→ WORK ORDER: Going through the data below, copy out each line where the word "Record" shows up.

→ INPUT:
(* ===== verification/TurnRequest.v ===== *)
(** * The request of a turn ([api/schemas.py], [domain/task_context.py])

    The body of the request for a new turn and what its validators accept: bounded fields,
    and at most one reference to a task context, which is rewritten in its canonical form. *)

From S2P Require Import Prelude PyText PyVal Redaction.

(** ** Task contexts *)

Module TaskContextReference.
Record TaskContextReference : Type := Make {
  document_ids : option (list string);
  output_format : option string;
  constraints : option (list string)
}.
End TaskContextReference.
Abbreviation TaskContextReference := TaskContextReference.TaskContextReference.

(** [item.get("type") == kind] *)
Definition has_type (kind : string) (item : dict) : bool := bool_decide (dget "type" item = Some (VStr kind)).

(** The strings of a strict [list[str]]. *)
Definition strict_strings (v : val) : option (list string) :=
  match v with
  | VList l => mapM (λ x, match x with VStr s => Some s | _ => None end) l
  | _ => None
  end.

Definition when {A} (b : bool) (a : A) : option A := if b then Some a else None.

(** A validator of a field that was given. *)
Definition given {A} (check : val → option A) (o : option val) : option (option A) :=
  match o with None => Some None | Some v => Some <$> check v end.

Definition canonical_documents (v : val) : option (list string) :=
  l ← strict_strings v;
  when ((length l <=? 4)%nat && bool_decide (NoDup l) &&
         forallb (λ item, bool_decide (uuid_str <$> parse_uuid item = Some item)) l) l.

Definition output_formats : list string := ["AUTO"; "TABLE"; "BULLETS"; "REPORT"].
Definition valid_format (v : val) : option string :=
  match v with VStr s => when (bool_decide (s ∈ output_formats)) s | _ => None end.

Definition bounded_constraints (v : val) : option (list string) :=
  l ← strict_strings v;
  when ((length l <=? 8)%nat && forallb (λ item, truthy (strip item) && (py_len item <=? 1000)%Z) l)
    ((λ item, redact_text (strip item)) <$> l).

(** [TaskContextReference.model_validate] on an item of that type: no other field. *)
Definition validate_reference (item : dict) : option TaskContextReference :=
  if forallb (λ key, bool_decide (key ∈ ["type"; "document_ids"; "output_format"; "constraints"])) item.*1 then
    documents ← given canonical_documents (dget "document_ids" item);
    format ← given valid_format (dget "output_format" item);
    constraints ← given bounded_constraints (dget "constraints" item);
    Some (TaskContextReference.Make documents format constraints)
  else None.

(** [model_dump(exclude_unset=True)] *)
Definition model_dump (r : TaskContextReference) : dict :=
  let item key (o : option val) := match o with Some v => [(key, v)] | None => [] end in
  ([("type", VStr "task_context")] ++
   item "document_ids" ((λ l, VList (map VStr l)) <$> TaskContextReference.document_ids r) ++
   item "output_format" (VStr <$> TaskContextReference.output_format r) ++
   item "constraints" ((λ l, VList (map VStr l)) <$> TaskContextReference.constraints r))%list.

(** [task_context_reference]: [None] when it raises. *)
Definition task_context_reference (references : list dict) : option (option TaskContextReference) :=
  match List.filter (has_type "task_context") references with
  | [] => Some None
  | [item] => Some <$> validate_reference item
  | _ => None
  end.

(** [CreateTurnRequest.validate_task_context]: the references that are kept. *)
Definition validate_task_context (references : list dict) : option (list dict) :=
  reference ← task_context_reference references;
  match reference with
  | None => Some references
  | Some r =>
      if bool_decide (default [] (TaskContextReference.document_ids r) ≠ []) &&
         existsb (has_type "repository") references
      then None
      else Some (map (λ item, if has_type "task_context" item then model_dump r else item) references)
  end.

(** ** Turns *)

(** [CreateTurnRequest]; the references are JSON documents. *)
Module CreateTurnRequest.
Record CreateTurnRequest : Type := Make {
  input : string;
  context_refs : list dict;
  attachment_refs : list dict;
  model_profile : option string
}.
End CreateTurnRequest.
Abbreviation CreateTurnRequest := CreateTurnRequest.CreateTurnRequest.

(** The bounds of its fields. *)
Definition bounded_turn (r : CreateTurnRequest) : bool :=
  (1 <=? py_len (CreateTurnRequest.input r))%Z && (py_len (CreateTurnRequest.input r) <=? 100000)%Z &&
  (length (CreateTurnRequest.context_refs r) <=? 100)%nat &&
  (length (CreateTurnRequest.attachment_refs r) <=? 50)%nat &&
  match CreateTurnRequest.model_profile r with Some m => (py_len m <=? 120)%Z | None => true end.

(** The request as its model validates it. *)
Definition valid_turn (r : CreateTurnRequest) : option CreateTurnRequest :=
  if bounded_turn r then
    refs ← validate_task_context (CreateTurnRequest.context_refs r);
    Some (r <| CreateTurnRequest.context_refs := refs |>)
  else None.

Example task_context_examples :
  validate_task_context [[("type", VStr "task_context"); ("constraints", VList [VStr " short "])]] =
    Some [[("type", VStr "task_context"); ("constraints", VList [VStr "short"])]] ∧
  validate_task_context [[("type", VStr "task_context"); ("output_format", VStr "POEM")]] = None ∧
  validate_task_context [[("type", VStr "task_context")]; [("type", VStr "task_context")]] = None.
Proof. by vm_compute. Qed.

→ SOLUTION TO THE EXERCISE:
Record TaskContextReference : Type := Make {
Record CreateTurnRequest : Type := Make {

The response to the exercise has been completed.